Jonathan Eaton, QC, representing Lachie McLeod, said this came about because of comments by SFO director Julie Read at a conference the judge attended, at which she it was lucky to have him as trial judge in the SCF case.

Mr Eaton said it wasn't a case of actual bias on the part of the judge but the perception of bias the comments created that was of concern.

But Justice Heath said the remarks were not enough to leave an impression in the mind of an ordinary member of the public that he held a bias toward the SFO and ruled the trial could continue.

Impact outlined

Once under way, Mr Carruthers outlined the nature of the charges and the impact the alleged offending had on the performance of the company.

He said the company's directors and managers ignored or evaded important controls which should have regulated how the company operated.

Some of the offending involved falsified and backdated entries in a journal, including a loan from SCF to Kelt Finance by Mr McLeod. Kelt says it has no record of this transaction.
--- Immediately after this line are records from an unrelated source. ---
(** X4. For every package string, known or not, the price of a non-negative
    number of seats lies between 49 and 199 per seat; the price is additive in
    the seat count, and no seats cost nothing. *)
Theorem calculate_price_bounds (package : string) (seats seats' : Z) :
  (0 ≤ seats → 49 * seats ≤ calculate_price package seats ≤ 199 * seats)%Z
  ∧ calculate_price package (seats + seats') =
      calculate_price package seats + calculate_price package seats'
  ∧ calculate_price package 0 = 0.
Proof.
  unfold calculate_price.
  pose proof (rate_values package) as Hr.
  rewrite !elem_of_cons, elem_of_nil in Hr.
  split; [| split]; [intros Hs; nia | lia | lia].
Qed.

Lemma calculate_price_bounds_witness :
  (49 * 7 ≤ calculate_price "No such tier" 7 ≤ 199 * 7)%Z.
Proof.
  apply (calculate_price_bounds "No such tier" 7 0). lia.
Defined.

(** X5. Whatever the answers, the price of the recommended package at the
    recommended seat count is one of seven amounts, between 196 and 3980. *)
Theorem recommended_price_values
    (org_type team_size client_volume : string)
    (specializations services : list string) :
  let r :=
    determine_recommendation org_type team_size client_volume specializations services in
  calculate_price r.1 r.2 ∈ quoted_prices
  ∧ (196 ≤ calculate_price r.1 r.2 ≤ 3980)%Z.
Proof.
  cbv zeta.
  pose proof (DecisionRules.determine_recommendation_returns org_type team_size
                client_volume specializations services) as Hin.
  assert (Forall (λ r : string * Z, calculate_price r.1 r.2 ∈ quoted_prices)
            return_sites) as Hall.
  { unfold return_sites, quoted_prices.
    repeat (apply Forall_cons; split;
      [apply list_elem_of_In; vm_compute; tauto |]).
    apply Forall_nil_2. }
  pose proof (proj1 (Forall_forall _ _) Hall _ Hin) as Hp.
  split; [exact Hp |].
  revert Hp. unfold quoted_prices. rewrite !elem_of_cons, elem_of_nil. lia.
Qed.

(** X6. The two tables agree: a string has a non-empty feature list exactly
    when it has a rate of its own in the pricing table; no feature list
    repeats an entry, and none has more than six. *)
Theorem tables_agree (package : string) :
  (get_features package ≠ [] ↔ is_Some (pricing !! package))
  ∧ NoDup (get_features package)
  ∧ (length (get_features package) ≤ 6)%nat.
Proof.
  destruct (decide (package ∈ known_tiers)) as [Hin | Hout].
  - pose proof (proj1 (DecisionRules.pricing_keys _) Hin) as Hp.
    unfold known_tiers in Hin. rewrite !elem_of_cons, elem_of_nil in Hin.
    destruct Hin as [-> | [-> | [-> | [-> | [-> | []]]]]];
      (split; [split; [intros _; exact Hp | intros _; vm_compute; discriminate] |
       split; [apply (bool_decide_unpack _); vm_compute; exact I
              | vm_compute; lia]]).
  - pose proof Hout as Hk. rewrite DecisionRules.pricing_keys in Hk.
    unfold get_features.
    destruct (Tables.unknown_tier_lookup _ Hout) as [_ ->]. simpl.
    split; [split; [done | intros H; by destruct Hk] |].
    split; [apply NoDup_nil_2 | lia].
Qed.

End EngineFacts.

(** * Properties of the sales message *)

Module MessageFacts.

Import PyStr Vocabulary Schema Engine Text.

Lemma app_nil_r (s : string) : s +:+ "" = s.
Proof.
  induction s as [| c s IH]; [reflexivity |].
  by rewrite Link.app_cons, IH.
Qed.

Lemma contains_refl (x : string) : contains x x.
Proof. exists "", "". by rewrite app_nil_r. Qed.

Lemma starts_here (x t : string) : starts (x +:+ t) x.
Proof. by exists t. Qed.

Lemma starts_app (a t x : string) : starts t x → starts (a +:+ t) (a +:+ x).
Proof. intros [post ->]. exists post. by rewrite LinkFacts.app_assoc. Qed.

Lemma contains_starts (t x : string) : starts t x → contains t x.
Proof. intros [post ->]. by exists "", post. Qed.

Lemma contains_skip (s t x : string) : contains t x → contains (s +:+ t) x.
Proof.
  intros (pre & post & ->). exists (s +:+ pre), post.
  by rewrite LinkFacts.app_assoc.
Qed.

Lemma contains_trans (a b c : string) : contains a b → contains b c → contains a c.
Proof.
  intros (p & q & ->) (p' & q' & ->). exists (p +:+ p'), (q' +:+ q).
  by rewrite !LinkFacts.app_assoc.
Qed.

Ltac starts_tac := first [apply starts_here | apply starts_app; starts_tac].

Ltac find_tac :=
  first [apply contains_starts; starts_tac | apply contains_skip; find_tac].

Lemma join_cons2 (sep x y : string) (rest : list string) :
  join sep (x :: y :: rest) = x +:+ sep +:+ join sep (y :: rest).
Proof. reflexivity. Qed.

(** Each item of a joined list of bullets is part of the text. *)
Lemma bullets_contain (fs : list string) (f : string) :
  f ∈ fs → contains (join nl ((λ f, "- " +:+ f) <$> fs)) ("- " +:+ f).
Proof.
  induction fs as [| g [| h rest] IH].
  - intros H. by apply elem_of_nil in H.
  - intros ->%list_elem_of_singleton. simpl. apply contains_refl.
  - intros Hin. rewrite !fmap_cons, join_cons2.
    apply elem_of_cons in Hin as [-> | Hin].
    + apply contains_starts, starts_here.
    + apply contains_skip, contains_skip. by apply IH.
Qed.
Mr Carruthers told the court a hallmark of the offending was a series of related party transactions designed to hide high-risk lending.

"This approach to the management of the affairs of the company moved beyond the merely cavalier to the dishonest. That attitude materially contributed to the collapse of the company," he said.

Mr Carruthers laid out a series of transactions between SCF and companies it had a relationship with, such as Shark Wholesalers - a company which was under the control of Mr Sullivan but had no employees and was solely for the purpose of trading in shares.

He said it was crucial that the three accused had failed to declare these transactions in the SCF prospectus; the document investors were supposed to be able to rely on when weighing up how much of a risk a company was as an investment.

It was also the document the Treasury relied on when it decided in late 2008 to include the finance company in the government's Retail Deposit Guarantee Scheme.

The trial is expected to run until June.